Bacterial laccases have proven to be a potential biocatalyst for various industrial applications due to their remarkable catalytic and stability properties. In this study, a novel thermostable laccase was produced from the bacterium Bacillus licheniformis VNQ by submerged fermentation. The specific activity of crude and purified laccase was found to be 13.17U mg-1 and 83.47U mg-1, respectively. The enzyme possessed a molecular mass of ∼48kDa when characterized by sodium dodecyl sulfate polyacrylamide gel electrophoresis (SDS-PAGE). The optimum temperature and pH for enzyme activity was determined to be 55°C and 5.0, respectively. The enzyme was considered to be thermo-tolerant as it possessed a half-life of 4h at 70°C. The enzyme was utilized for the oxidative biotransformation of in situ synthesized p-quinones to biologically active compounds, 1,4-naphthoquinone and its derivative.
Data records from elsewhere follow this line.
(* ===== verification/YaoKey.v ===== *)
(** * Keys and their hash

    [BMR/Key.h] and [Tools/MMO.h] of MP-SPDZ: a key is one [__m128i], the hash of
    the garbling is AES with a fixed key in Matyas-Meyer-Oseas mode
    ([Tools/aes-ni.cpp], [Tools/aes.h], the AES-NI path). *)

From S2P Require Import Prelude Xor Block Aes.

(** ** [class Key] *)

(** The 128 bits of the register; the low lane holds bits 0 to 63. *)
Abbreviation Key := Z.

Definition key_lanes (hi lo : Z) : Key := Z.lor (Z.shiftl (u64 hi) 64) (u64 lo).
Definition lane_lo (k : Key) : Z := u64 k.
Definition lane_hi (k : Key) : Z := u64 (Z.shiftr k 64).

(** [Key(long long a)] and [Key(long long a, long long b)]; a negative integer
    is its two's complement. *)
Definition Key_of_long (a : Z) : Key := key_lanes 0 a.
Definition Key_of_longs (a b : Z) : Key := key_lanes a b.

Definition get_signal (k : Key) : bool := negb (Z.land k 1 =? 0).
Definition set_signal (k : Key) (signal : bool) : Key := Z.lxor (Z.ldiff k 1) (b2z signal).

(** Both lanes shifted to the left. *)
Definition doubling (k : Key) (i : Z) : Key :=
  key_lanes (Z.shiftl (lane_hi k) i) (Z.shiftl (lane_lo k) i).

(** ** AES, key schedule and encryption with AES-NI *)
Definition AES_128_ASSIST (temp1 temp2 : list Z) : list Z :=
  let temp2 := Aesni.shuffle_ff temp2 in
  let temp3 := Aesni.slli_si128 temp1 4 in
  let temp1 := zip_with Z.lxor temp1 temp3 in
  let temp3 := Aesni.slli_si128 temp3 4 in
  let temp1 := zip_with Z.lxor temp1 temp3 in
  let temp3 := Aesni.slli_si128 temp3 4 in
  let temp1 := zip_with Z.lxor temp1 temp3 in
  zip_with Z.lxor temp1 temp2.

Definition aes_128_schedule (userkey : Block) : list Block :=
  let k0 := userkey in
  let k1 := AES_128_ASSIST k0 (Aesni.aeskeygenassist k0 0x1) in
  let k2 := AES_128_ASSIST k1 (Aesni.aeskeygenassist k1 0x2) in
  let k3 := AES_128_ASSIST k2 (Aesni.aeskeygenassist k2 0x4) in
  let k4 := AES_128_ASSIST k3 (Aesni.aeskeygenassist k3 0x8) in
  let k5 := AES_128_ASSIST k4 (Aesni.aeskeygenassist k4 0x10) in
  let k6 := AES_128_ASSIST k5 (Aesni.aeskeygenassist k5 0x20) in
  let k7 := AES_128_ASSIST k6 (Aesni.aeskeygenassist k6 0x40) in
  let k8 := AES_128_ASSIST k7 (Aesni.aeskeygenassist k7 0x80) in
  let k9 := AES_128_ASSIST k8 (Aesni.aeskeygenassist k8 0x1b) in
  let k10 := AES_128_ASSIST k9 (Aesni.aeskeygenassist k9 0x36) in
  [k0; k1; k2; k3; k4; k5; k6; k7; k8; k9; k10].

(** [ecb_aes_128_encrypt<N>]: the rounds in the outer loop, the [N] blocks in the
    inner one. *)
Definition ecb_aes_128_encrypt (key : list Block) (inp : list Block) : list Block :=
  let tmp := (λ b, zip_with Z.lxor b (key !!! 0%nat)) <$> inp in
  let tmp := foldl (λ tmp j, (λ b, Aesni.aesenc b (key !!! j)) <$> tmp) tmp (seq 1 9) in
  (λ b, Aesni.aesenclast b (key !!! 10%nat)) <$> tmp.

(** ** [class MMO] *)
Definition N_KEYS : nat := 8.

(** The schedules of the keys [0, 1, ...], the first byte of which counts. *)
Definition zeroIV : list (list Block) :=
  (λ i, aes_128_schedule (<[0%nat := Z.of_nat i]> (replicate 16 0))) <$> seq 0 N_KEYS.

(** [encrypt_and_xor<N>] on keys. *)
Definition encrypt_and_xor (key : list Block) (inp : list Key) : list Key :=
  zip_with Z.lxor (le_val <$> ecb_aes_128_encrypt key (le_bytes 16 <$> inp)) inp.

(** [MMO::hash<N>] and [MMO::hash] *)
Definition mmo_hashes (inp : list Key) : list Key := encrypt_and_xor (zeroIV !!! 0%nat) inp.
Definition mmo_hash1 (inp : Key) : Key := mmo_hashes [inp] !!! 0%nat.

(** ** Facts about keys *)
Lemma key_lanes_bits hi lo i : 0 ≤ i →
  Z.testbit (key_lanes hi lo) i
    = if i <? 64 then Z.testbit lo i else (i <? 128) && Z.testbit hi (i - 64).
Proof.
  intros Hi. unfold key_lanes, u64. rewrite Z.lor_spec, Z.shiftl_spec by lia.
  rewrite <-!Z.land_ones, !Z.land_spec by lia.
  destruct (Z.ltb_spec i 64).
  - rewrite (Z.ones_spec_low 64 i), andb_true_r by lia.
    rewrite (Z.testbit_neg_r hi) by lia. done.
  - rewrite (Z.ones_spec_high 64 i), andb_false_r, orb_false_r by lia.
    destruct (Z.ltb_spec i 128).
    + rewrite Z.ones_spec_low by lia. apply andb_true_r.
    + rewrite Z.ones_spec_high by lia. apply andb_false_r.
Qed.

Lemma lane_lo_bits k i : 0 ≤ i → Z.testbit (lane_lo k) i = (i <? 64) && Z.testbit k i.
Proof.
  intros. unfold lane_lo, u64. rewrite <-Z.land_ones, Z.land_spec by lia.
  destruct (Z.ltb_spec i 64); [rewrite Z.ones_spec_low|rewrite Z.ones_spec_high]; try lia;
    by rewrite ?andb_true_r, ?andb_false_r.
Qed.

Lemma lane_hi_bits k i : 0 ≤ i → Z.testbit (lane_hi k) i = (i <? 64) && Z.testbit k (i + 64).
Proof.
  intros. unfold lane_hi, u64. rewrite <-Z.land_ones, Z.land_spec, Z.shiftr_spec by lia.
  destruct (Z.ltb_spec i 64); [rewrite Z.ones_spec_low|rewrite Z.ones_spec_high]; try lia;
    by rewrite ?andb_true_r, ?andb_false_r.
Qed.

(** Doubling respects XOR. *)
Lemma doubling_lxor a b i : 0 ≤ i →
  doubling (Z.lxor a b) i = Z.lxor (doubling a i) (doubling b i).
Proof.
  intros Hi. unfold doubling. apply Z.bits_inj'. intros n Hn.
  rewrite Z.lxor_spec, !key_lanes_bits by done.
  destruct (Z.ltb_spec n 64) as [Hn64|Hn64].
  - rewrite !Z.shiftl_spec by lia. destruct (Z.ltb_spec (n - i) 0).
    + by rewrite !Z.testbit_neg_r by lia.
    + rewrite !lane_lo_bits, Z.lxor_spec by lia.
      by destruct (n - i <? 64), (Z.testbit a (n - i)), (Z.testbit b (n - i)).
  - destruct (n <? 128); [cbn [andb]|done]. rewrite !Z.shiftl_spec by lia.
    destruct (Z.ltb_spec (n - 64 - i) 0).
    + by rewrite !Z.testbit_neg_r by lia.
    + rewrite !lane_hi_bits, Z.lxor_spec by lia.
      by destruct (n - 64 - i <? 64), (Z.testbit a (n - 64 - i + 64)),
                  (Z.testbit b (n - 64 - i + 64)).
Qed.

Lemma doubling_zero i : 0 ≤ i → doubling 0 i = 0.
Proof.
  intros. unfold doubling. change (lane_hi 0) with 0. change (lane_lo 0) with 0.
  by rewrite Z.shiftl_0_l.
Qed.

Lemma get_signal_odd k : get_signal k = Z.odd k.
Proof.
  unfold get_signal. change 1 with (Z.ones 1). rewrite Z.land_ones by lia. change (2 ^ 1) with 2.
  rewrite Zmod_odd. by destruct (Z.odd k).
Qed.

Lemma set_signal_odd k s : Z.odd (set_signal k s) = s.
Proof.
  unfold set_signal. rewrite <-Z.bit0_odd, Z.lxor_spec, Z.ldiff_spec. cbn.
  rewrite andb_false_r. by destruct s.
Qed.

Lemma set_signal_false k : set_signal k false = Z.lxor k (b2z (Z.odd k)).
Proof.
  unfold set_signal. rewrite Z.lxor_0_r. apply Z.bits_inj'. intros n Hn.
  rewrite Z.ldiff_spec, Z.lxor_spec. destruct (decide (n = 0)) as [->|].
  - rewrite Z.bit0_odd. by destruct (Z.odd k).
  - assert (Z.testbit 1 n = false) as ->
      by (apply (Z.bits_above_log2 1); cbn; lia).
    assert (Z.testbit (b2z (Z.odd k)) n = false) as ->
      by (destruct (Z.odd k); [apply (Z.bits_above_log2 1); cbn; lia|apply Z.bits_0]).
    by destruct (Z.testbit k n).
Qed.

Lemma set_signal_eq k s : set_signal k s = Z.lxor (set_signal k false) (b2z s).
Proof. unfold set_signal. cbn [b2z]. by rewrite Z.lxor_0_r. Qed.

(** The signal bit can be cut out of a sum. *)
Lemma set_signal_lxor a b :
  set_signal (Z.lxor a b) false = Z.lxor (set_signal a false) (set_signal b false).
Proof.
  rewrite !set_signal_false.
  assert (Z.odd (Z.lxor a b) = xorb (Z.odd a) (Z.odd b)) as ->
    by by rewrite <-!Z.bit0_odd, Z.lxor_spec.
  rewrite <-lxor_b2z. z_xor_solve.
Qed.

(** ** Facts about the cipher *)
Lemma AES_128_ASSIST_eq prev rcon : block_wf prev →
  AES_128_ASSIST prev (Aesni.aeskeygenassist prev rcon) = Portable.next_round_key prev rcon.
Proof.
  intros H. block_open prev H.
  unfold AES_128_ASSIST, Aesni.aeskeygenassist, Aesni.slli_si128, Aesni.shuffle_ff,
    Aesni.xor_rcon, Aesni.rot_word, Aesni.sub_word, Portable.next_round_key.
  cbn -[sbox Fips.sub_byte Z.lxor]. rewrite <-!sbox_sub_byte by done.
  repeat (apply (f_equal2 cons); [z_xor_solve|]). done.
Qed.

Lemma aes_128_schedule_eq key : block_wf key →
  aes_128_schedule key = Portable.FixedKeyAES key.
Proof.
  intros Hk. unfold aes_128_schedule.
  rewrite !AES_128_ASSIST_eq by (repeat apply next_round_key_wf; done || by unfold is_word).
  unfold Portable.FixedKeyAES. generalize Portable.next_round_key as f. intros f. by vm_compute.
Qed.

(** The blocks of one call do not influence each other. *)
Lemma ecb_aes_128_encrypt_map key inp :
  ecb_aes_128_encrypt key inp = Aesni.encrypt key <$> inp.
Proof.
  unfold ecb_aes_128_encrypt.
  assert (∀ (l : list nat) (tmp : list Block), foldl (λ tmp j, (λ b, Aesni.aesenc b (key !!! j)) <$> tmp) tmp l
    = (λ b, foldl (λ b j, Aesni.aesenc b (key !!! j)) b l) <$> tmp) as Hf.
  { induction l as [|j l IH]; intros tmp; cbn [foldl]; [by rewrite list_fmap_id|].
    by rewrite IH, <-list_fmap_compose. }
  by rewrite Hf, <-!list_fmap_compose.
Qed.

Lemma encrypt_and_xor_map key inp : encrypt_and_xor key inp
  = (λ k, Z.lxor (le_val (Aesni.encrypt key (le_bytes 16 k))) k) <$> inp.
Proof.
  unfold encrypt_and_xor. rewrite ecb_aes_128_encrypt_map. generalize (Aesni.encrypt key). intros e.
  induction inp as [|k inp IH]; [done|]. cbn [fmap list_fmap zip_with]. by rewrite IH.
Qed.

(** Every key of one call is hashed on its own. *)
Lemma mmo_hashes_map inp : mmo_hashes inp = mmo_hash1 <$> inp.
Proof.
  unfold mmo_hash1, mmo_hashes. rewrite encrypt_and_xor_map. apply list_fmap_ext. intros i k _.
  by rewrite encrypt_and_xor_map.
Qed.

Lemma zeroIV_0 : zeroIV !!! 0%nat = aes_128_schedule (replicate 16 0).
Proof. unfold zeroIV. generalize aes_128_schedule. intros f. reflexivity. Qed.

(** The hash is Matyas-Meyer-Oseas over the portable cipher. *)
(** The fixed-key hash of MP-SPDZ, on AES-NI with its own key schedule, is the
    Matyas-Meyer-Oseas hash with the portable AES under the zero key. *)
Theorem mmo_hash1_portable k :
  mmo_hash1 k = Z.lxor (le_val (Portable.encrypt (Portable.FixedKeyAES (replicate 16 0))
                                  (le_bytes 16 k))) k.
Proof.
  unfold mmo_hash1, mmo_hashes. rewrite encrypt_and_xor_map.
  rewrite zeroIV_0, aes_128_schedule_eq by apply zero_block_wf.
  refine (f_equal (λ c, Z.lxor (le_val c) k) (aesni_encrypt_eq _ _ _ _)).
  - apply FixedKeyAES_wf. split; [done|]. by apply Forall_replicate.
  - split; [apply le_bytes_length|apply le_bytes_u8].
Qed.

#[global] Strategy 1000 [aes_128_schedule ecb_aes_128_encrypt mmo_hashes mmo_hash1 zeroIV].
(* ===== verification/GcVm.v ===== *)
(** * The binary virtual machine

    [GC/Processor], [GC/Secret] and [GC/Memory] of MP-SPDZ: registers of wires
    and clear registers, and the instructions on them ([GC/instructions.h]).  The
    code is a template over the type of wires; here the operations on wires are
    a type class, and the garbler, the evaluator and the plaintext machine are
    its instances. *)

From S2P Require Import Prelude.

(** [Secret::default_length], [Clear::N_BITS] *)
Definition default_length : Z := 64.
Definition N_BITS : Z := 64.

(** What the virtual machine does with one wire [W], in a party with state [P]. *)
Class WireOps (W P : Type) := {
  (** [T()] *)
  w_new : W;
  w_XOR : W → W → W;
  w_public_input : P → bool → W;
  (** [op(left, right, 0x0001)], in two steps: what is written to the result
      before the operands are read, and the operation itself. *)
  w_op_init : P → W → W * P;
  w_op : P → W → W → W → outcome (W * P);
  w_get_output : P → W → outcome (bool * P);
}.

(** ** Memory *)

(** [Memory<Secret<T>>] *)
Abbreviation Secrets W := (list (list W)).

(** [Memory<Clear>], each register the bits of a [long] *)
Abbreviation Clears := (list Z).

Section memory.
Context {W P : Type} `{WireOps W P}.

(** [S[r].registers.at(i)] *)
Definition get_reg (S : Secrets W) (r i : Z) : outcome W :=
  regs ← vget S r;
  if i <? 0 then Throw "vector::_M_range_check"
  else match regs !! Z.to_nat i with
       | Some w => Ok w
       | None => Throw "vector::_M_range_check"
       end.

(** [S[r].registers[i] = w] *)
Definition set_reg (S : Secrets W) (r i : Z) (w : W) : outcome (Secrets W) :=
  regs ← vget S r;
  regs ← vset regs i w;
  vset S r regs.

Definition resize (n : Z) (regs : list W) : list W :=
  take (Z.to_nat n) regs ++ replicate (Z.to_nat n - length regs) w_new.

Definition resize_regs (S : Secrets W) (r n : Z) : outcome (Secrets W) :=
  regs ← vget S r;
  if Z.of_nat (length regs) =? n then Ok S
  else if n <? 0 then Throw "vector::_M_default_append"
  else vset S r (resize n regs).

(** ** [class Secret] *)
Definition xor_ (S : Secrets W) (d n x y : Z) : outcome (Secrets W) :=
  S ← resize_regs S d n;
  foldM (λ S i, a ← get_reg S x i; b ← get_reg S y i; set_reg S d i (w_XOR a b)) S (seqZ 0 n).

Definition invert (party : P) (S : Secrets W) (d n x : Z) : outcome (Secrets W) :=
  S ← resize_regs S d n;
  let one := w_public_input party true in
  foldM (λ S i, a ← get_reg S x i; set_reg S d i (w_XOR a one)) S (seqZ 0 n).

(** [registers[di].op(left, right, 0x0001)] on references to registers. *)
Definition AND (st : Secrets W * P) (d di x xi y yi : Z) : outcome (Secrets W * P) :=
  _ ← get_reg st.1 x xi;
  _ ← get_reg st.1 y yi;
  old ← get_reg st.1 d di;
  let '(w, party) := w_op_init st.2 old in
  S ← set_reg st.1 d di w;
  left ← get_reg S x xi;
  right ← get_reg S y yi;
  '(w, party) ← w_op party w left right;
  S ← set_reg S d di w;
  Ok (S, party).

Definition secret_and (st : Secrets W * P) (d n x y : Z) (repeat : bool) : outcome (Secrets W * P) :=
  if default_length <? n then Throw "assertion failed"
  else
    S ← resize_regs st.1 d n;
    foldM (λ st i, AND st d i x i y (if repeat then 0 else i)) (S, st.2) (seqZ 0 n).

(** [load_clear(n, x)] *)
Definition load_clear (party : P) (S : Secrets W) (d n x : Z) : outcome (Secrets W) :=
  if (u32 n <? 64) && (Z.shiftl 1 n <? Z.abs x) then Throw "public value too long"
  else
    S ← resize_regs S d n;
    foldM (λ S i, if 64 <=? i then UB
                  else set_reg S d i (w_public_input party (Z.testbit x i))) S (seqZ 0 n).

(** [bitcom] and [bitdec] *)
Definition bitcom (S : Secrets W) (d : Z) (regs : list Z) : outcome (Secrets W) :=
  S ← vset S d [];
  foldM (λ S r,
      src ← vget S r;
      match src with
      | [w] => dst ← vget S d; vset S d (dst ++ [w])
      | _ => Throw "can only compose bits"
      end) S regs.

Definition bitdec (S : Secrets W) (s : Z) (regs : list Z) : outcome (Secrets W) :=
  src ← vget S s;
  if (length src <? length regs)%nat then Throw "not enough bits for bit decomposition"
  else
    foldM (λ S '(i, r),
        S ← vset S r [];
        w ← get_reg S s (Z.of_nat i);
        vset S r [w]) S (zip (seq 0 (length regs)) regs).

(** [trans] *)
Definition trans (party : P) (S : Secrets W) (n_outputs : Z) (args : list Z) : outcome (Secrets W) :=
  let n_inputs := Z.of_nat (length args) - n_outputs in
  foldM (λ S i,
      d ← vget args i;
      S ← foldM (λ S j, resize_regs S (d + j) (Z.min default_length (n_inputs - j * default_length)))
            S (seqZ 0 (DIV_CEIL n_inputs default_length));
      foldM (λ S j,
          s ← vget args (n_outputs + j);
          source ← vget S (s + Z.quot i default_length);
          w ← (if Z.rem i default_length <? Z.of_nat (length source)
               then vget source (Z.rem i default_length)
               else Ok (w_public_input party false));
          set_reg S (d + Z.quot j default_length) (Z.rem j default_length) w)
        S (seqZ 0 n_inputs))
    S (seqZ 0 n_outputs).

(** ** [class Processor] *)

(** [check_args]: the number of arguments and the sum of the sizes. *)
Definition check_args (args : list Z) (n : Z) : outcome Z :=
  if negb (Z.of_nat (length args) mod n =? 0) then Throw "invalid number of arguments"
  else
    foldM (λ total i, x ← vget args (n * i); Ok (total + x)) 0
      (seqZ 0 (Z.of_nat (length args) / n)).

(** The iterations of a loop that advances by four arguments. *)
Fixpoint quads (args : list Z) : list (Z * Z * Z * Z) :=
  match args with
  | n :: d :: x :: y :: args => (n, d, x, y) :: quads args
  | _ => []
  end.

Definition slice (start stop : Z) (args : list Z) : list Z :=
  take (Z.to_nat (stop - start)) (drop (Z.to_nat start) args).

(** [xors(args, start, end)] *)
Definition xors_one (S : Secrets W) (q : Z * Z * Z * Z) : outcome (Secrets W) :=
  let '(n, d, x, y) := q in
  if n =? 1 then xor_ S d 1 x y
  else
    foldM (λ S j,
        let left := Z.min default_length (n - j * default_length) in
        xor_ S (d + j) left (x + j) (y + j))
      S (seqZ 0 (DIV_CEIL n default_length)).

Definition xors (S : Secrets W) (args : list Z) (start stop : Z) : outcome (Secrets W) :=
  if negb (start mod 4 =? 0) || negb (stop mod 4 =? 0) || (stop <=? start)
     || (Z.of_nat (length args) <? stop)
  then Throw "assertion failed"
  else foldM xors_one S (quads (slice start stop args)).

(** [and_(args, repeat)] *)
Definition and_one (repeat : bool) (st : Secrets W * P) (q : Z * Z * Z * Z) : outcome (Secrets W * P) :=
  let '(n, d, x, y) := q in
  foldM (λ st j,
      let n := Z.min default_length (n - j * default_length) in
      secret_and st (d + j) n (x + j) (y + (if repeat then 0 else j)) repeat)
    st (seqZ 0 (DIV_CEIL n default_length)).

Definition and_ (st : Secrets W * P) (args : list Z) (repeat : bool) : outcome (Secrets W * P) :=
  _ ← check_args args 4;
  foldM (and_one repeat) st (quads args).

Definition nots (party : P) (S : Secrets W) (r0 r1 total : Z) : outcome (Secrets W) :=
  foldM (λ S i,
      let n := Z.min default_length (total - i * default_length) in
      invert party S (r0 + i) n (r1 + i))
    S (seqZ 0 (DIV_CEIL total default_length)).

(** [andrsvec]: one group of arguments is [total, size], the destinations, the
    repeated operand and the sources. *)
Definition vec_at {A} (l : list A) (i : Z) : outcome A :=
  match vget l i with Ok x => Ok x | _ => Throw "vector::_M_range_check" end.

(** [tmp.and_(1, x, y, false)] on new objects of one wire *)
Definition and_bit (party : P) (x y : W) : outcome (W * P) :=
  let '(tmp, party) := w_op_init party w_new in
  w_op party tmp x y.

Definition andrsvec_bit (dests srcs : list Z) (base : Z) (st : Secrets W * P) (i : Z)
    : outcome (Secrets W * P) :=
  let u := Z.quot i default_length in
  let k := Z.rem i default_length in
  _ ← vec_at st.1 (base + u);
  y ← get_reg st.1 (base + u) k;
  foldM (λ st '(d, s),
      _ ← vec_at st.1 (s + u);
      x ← get_reg st.1 (s + u) k;
      '(tmp, party) ← and_bit st.2 x y;
      _ ← vec_at st.1 (d + u);
      _ ← get_reg st.1 (d + u) k;
      S ← set_reg st.1 (d + u) k tmp;
      Ok (S, party)) st (zip dests srcs).

Definition andrsvec_group (dests srcs : list Z) (base size : Z) (st : Secrets W * P)
    : outcome (Secrets W * P) :=
  if default_length <? Z.of_nat (length dests) then Throw "assertion failed"
  else
    foldM (λ st i,
        S ← (if Z.rem i default_length =? 0
             then foldM (λ S d, _ ← vec_at S (d + Z.quot i default_length);
                          resize_regs S (d + Z.quot i default_length)
                            (Z.min default_length (size - i))) st.1 dests
             else Ok st.1);
        andrsvec_bit dests srcs base (S, st.2) i)
      st (seqZ 0 size).

Fixpoint andrsvec_loop (fuel : nat) (st : Secrets W * P) (args : list Z) : outcome (Secrets W * P) :=
  match fuel, args with
  | _, [] => Ok st
  | Datatypes.S fuel, total :: size :: args =>
      let n_args := Z.quot (total - 3) 2 in
      let k := Z.to_nat n_args in
      if (n_args <? 0) || (length args <? 2 * k + 1)%nat then UB
      else
        base ← vget args n_args;
        st ← andrsvec_group (take k args) (take k (drop (k + 1) args)) base size st;
        andrsvec_loop fuel st (drop (2 * k + 1) args)
  | _, _ => UB
  end.

Definition andrsvec (st : Secrets W * P) (args : list Z) : outcome (Secrets W * P) :=
  andrsvec_loop (length args) st args.

(** ** Clear registers *)

Definition clear_mask (x n : Z) : Z := if n <? N_BITS then Z.land x (Z.shiftl 1 n - 1) else x.

Definition xorc (C : Clears) (r0 r1 r2 total : Z) : outcome Clears :=
  foldM (λ C i,
      let n := Z.min default_length (total - i * default_length) in
      a ← vget C (r1 + i);
      b ← vget C (r2 + i);
      vset C (r0 + i) (Z.lxor (clear_mask a n) (clear_mask b n)))
    C (seqZ 0 (DIV_CEIL total default_length)).

Definition notcb (C : Clears) (r0 r1 total : Z) : outcome Clears :=
  foldM (λ C i,
      let n := Z.min N_BITS (total - i * N_BITS) in
      a ← vget C (r1 + i);
      vset C (r0 + i) (clear_mask (u64 (Z.lnot a)) n))
    C (seqZ 0 (DIV_CEIL total N_BITS)).

(** [x] is a reference to a register, which the loop may overwrite. *)
Definition bitdecc (C : Clears) (regs : list Z) (r0 : Z) : outcome Clears :=
  foldM (λ C '(i, r),
      x ← vget C r0;
      vset C r (if (i <? 64)%nat then Z.land (Z.shiftr x (Z.of_nat i)) 1 else 0)) C
    (zip (seq 0 (length regs)) regs).

(** [YaoWire::andm] *)
Definition andm (party : P) (S : Secrets W) (C : Clears) (r0 r1 r2 total : Z) : outcome (Secrets W) :=
  foldM (λ S i,
      let n := Z.min N_BITS (total - i * N_BITS) in
      S ← resize_regs S (r0 + i) n;
      foldM (λ S j,
          c ← vget C (r2 + i);
          w ← (if Z.testbit c j then get_reg S (r1 + i) j else Ok (w_public_input party false));
          set_reg S (r0 + i) j w)
        S (seqZ 0 n))
    S (seqZ 0 (DIV_CEIL total N_BITS)).

(** [YaoGarbleWire::convcbit2s] *)
Definition convcbit2s (party : P) (S : Secrets W) (C : Clears) (r0 r1 total : Z) : outcome (Secrets W) :=
  foldM (λ S i,
      let n := Z.min N_BITS (total - i * N_BITS) in
      S ← resize_regs S (r0 + i) n;
      foldM (λ S j,
          c ← vget C (r1 + i);
          set_reg S (r0 + i) j (w_public_input party (Z.testbit c j)))
        S (seqZ 0 n))
    S (seqZ 0 (DIV_CEIL total N_BITS)).

(** [Secret::reveal(n_bits, x)] *)
Definition secret_reveal (party : P) (S : Secrets W) (r n_bits : Z) : outcome (Z * P) :=
  regs ← vget S r;
  if Z.of_nat (length regs) <? n_bits then Throw "not enough wires for revealing"
  else
    foldM (λ '(x, party) i,
        w ← get_reg S r i;
        '(out, party) ← w_get_output party w;
        Ok (Z.lxor x (Z.shiftl (b2z out) i), party))
      (0, party) (seqZ 0 (Z.min 64 (Z.of_nat (length regs)))).

(** The iterations of a loop that advances by three arguments. *)
Fixpoint triples (args : list Z) : list (Z * Z * Z) :=
  match args with
  | n :: r0 :: r1 :: args => (n, r0, r1) :: triples args
  | _ => []
  end.

(** [Processor::reveal] *)
Definition reveal_one (S : Secrets W) (st : Clears * P) (t : Z * Z * Z) : outcome (Clears * P) :=
  let '(n, r0, r1) := t in
  foldM (λ '(C, party) i,
      '(x, party) ← secret_reveal party S (r1 + i) (Z.min N_BITS (n - i * N_BITS));
      C ← vset C (r0 + i) x;
      Ok (C, party))
    st (seqZ 0 (DIV_CEIL n default_length)).

Definition reveal (S : Secrets W) (C : Clears) (party : P) (args : list Z) : outcome (Clears * P) :=
  if negb (Z.of_nat (length args) mod 3 =? 0) then UB
  else foldM (reveal_one S) (C, party) (triples args).
End memory.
The obtained products were characterized using nuclear magnetic resonance (NMR) spectroscopy and gas chromatography-mass spectrometry (GC-MS) analysis. A high yield of naphthoquinones (74.93±1.2%) with 1,4-naphthoquinone (60.61±1.0%), and its derivative 2-hydroxy-1,4-naphthoquinone (14.32±0.2%) was obtained at the optimized reaction conditions.